(** [parsePrice] in the words of the specification: non-breaking spaces
    replaced, the first contiguous run of digits, commas and dots taken, the
    commas stripped and the rest converted; absent without a run or when the
    conversion fails. *)
Definition parse_price_words (raw : option pystr) : option Q :=
  match raw with
  | None => None
  | Some s =>
      match first_run Parser.price_char (replace_chr chr_nbsp chr_space s) with
      | None => None
      | Some run => py_float (remove_chr chr_comma run)
      end
  end.

(** The text of the whole-part node below the price node, if there is one. *)
Definition whole_text (item : Locator) : option pystr :=
  match locator_first (locator_first item "span.a-price") "span.a-price-whole" with
  | Element text _ _ _ => text
  | _ => None
  end.

(** The strings a pattern matches, whatever the order in which the matcher
    tries them. *)
Inductive matches : regex -> pystr -> Prop :=
| matches_chr p c : p c = true -> matches (Chr p) [c]
| matches_cat r1 r2 w1 w2 :
    matches r1 w1 -> matches r2 w2 -> matches (Cat r1 r2) (w1 ++ w2)
| matches_opt_skip r : matches (Opt r) []
| matches_opt_take r w : matches r w -> matches (Opt r) w
| matches_star p w : Forall (fun c => p c = true) w -> matches (Star p) w
| matches_grp r w : matches r w -> matches (Grp r) w.

(** The pattern matches somewhere in the text. *)
Definition occurs (r : regex) (s : pystr) : Prop :=
  exists pre w post, s = pre ++ w ++ post /\ matches r w.

(** The pattern has no capture group. *)
Fixpoint groupless (r : regex) : bool :=
  match r with
  | Chr _ | Star _ => true
  | Cat r1 r2 => groupless r1 && groupless r2
  | Opt r1 => groupless r1
  | Grp _ => false
  end.

(** ** Of numbers *)

(** Every character is one of [0] to [9]. *)
Definition ascii_digits (w : pystr) : Prop :=
  Forall (fun c => is_ascii_digit c = true) w.

(** One or more digits, then perhaps a dot and one digit. *)
Definition numeral (w : pystr) : Prop :=
  exists c ds,
    ascii_digits (c :: ds) /\
    (w = c :: ds \/ exists d, is_ascii_digit d = true /\ w = (c :: ds) ++ [chr_dot; d]).

(** A number of tenths, not negative. *)
Definition tenths (q : Q) : Prop := exists n : N, q = Qred (Z.of_N n # 10).

(** The numeral at the start of [s]: its digits and, if a dot and a digit
    follow them, these two. *)
Definition number_at (s : pystr) : pystr :=
  match dropwhile is_ascii_digit s with
  | x :: d :: _ =>
      if (chr_dot =? x)%N && is_ascii_digit d
      then takewhile is_ascii_digit s ++ [x; d]
      else takewhile is_ascii_digit s
  | _ => takewhile is_ascii_digit s
  end.

(** The first numeral of the text as the code reads it: at the first digit,
    the digits and at most one decimal digit. *)
Definition first_number (s : pystr) : option pystr :=
  match dropwhile (fun c => negb (is_ascii_digit c)) s with
  | [] => None
  | r => Some (number_at r)
  end.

_EXERCISE_
Would you transcribe the listing word for word?

_SOLUTION FOR THIS EXERCISE_
(** [parsePrice] in the words of the specification: non-breaking spaces
    replaced, the first contiguous run of digits, commas and dots taken, the
    commas stripped and the rest converted; absent without a run or when the
    conversion fails. *)
Definition parse_price_words (raw : option pystr) : option Q :=
  match raw with
  | None => None
  | Some s =>
      match first_run Parser.price_char (replace_chr chr_nbsp chr_space s) with
      | None => None
      | Some run => py_float (remove_chr chr_comma run)
      end
  end.

(** The text of the whole-part node below the price node, if there is one. *)
Definition whole_text (item : Locator) : option pystr :=
  match locator_first (locator_first item "span.a-price") "span.a-price-whole" with
  | Element text _ _ _ => text
  | _ => None
  end.

(** The strings a pattern matches, whatever the order in which the matcher
    tries them. *)
Inductive matches : regex -> pystr -> Prop :=
| matches_chr p c : p c = true -> matches (Chr p) [c]
| matches_cat r1 r2 w1 w2 :
    matches r1 w1 -> matches r2 w2 -> matches (Cat r1 r2) (w1 ++ w2)
| matches_opt_skip r : matches (Opt r) []
| matches_opt_take r w : matches r w -> matches (Opt r) w
| matches_star p w : Forall (fun c => p c = true) w -> matches (Star p) w
| matches_grp r w : matches r w -> matches (Grp r) w.

(** The pattern matches somewhere in the text. *)
Definition occurs (r : regex) (s : pystr) : Prop :=
  exists pre w post, s = pre ++ w ++ post /\ matches r w.

(** The pattern has no capture group. *)
Fixpoint groupless (r : regex) : bool :=
  match r with
  | Chr _ | Star _ => true
  | Cat r1 r2 => groupless r1 && groupless r2
  | Opt r1 => groupless r1
  | Grp _ => false
  end.

(** ** Of numbers *)

(** Every character is one of [0] to [9]. *)
Definition ascii_digits (w : pystr) : Prop :=
  Forall (fun c => is_ascii_digit c = true) w.

(** One or more digits, then perhaps a dot and one digit. *)
Definition numeral (w : pystr) : Prop :=
  exists c ds,
    ascii_digits (c :: ds) /\
    (w = c :: ds \/ exists d, is_ascii_digit d = true /\ w = (c :: ds) ++ [chr_dot; d]).

(** A number of tenths, not negative. *)
Definition tenths (q : Q) : Prop := exists n : N, q = Qred (Z.of_N n # 10).

(** The numeral at the start of [s]: its digits and, if a dot and a digit
    follow them, these two. *)
Definition number_at (s : pystr) : pystr :=
  match dropwhile is_ascii_digit s with
  | x :: d :: _ =>
      if (chr_dot =? x)%N && is_ascii_digit d
      then takewhile is_ascii_digit s ++ [x; d]
      else takewhile is_ascii_digit s
  | _ => takewhile is_ascii_digit s
  end.

(** The first numeral of the text as the code reads it: at the first digit,
    the digits and at most one decimal digit. *)
Definition first_number (s : pystr) : option pystr :=
  match dropwhile (fun c => negb (is_ascii_digit c)) s with
  | [] => None
  | r => Some (number_at r)
  end.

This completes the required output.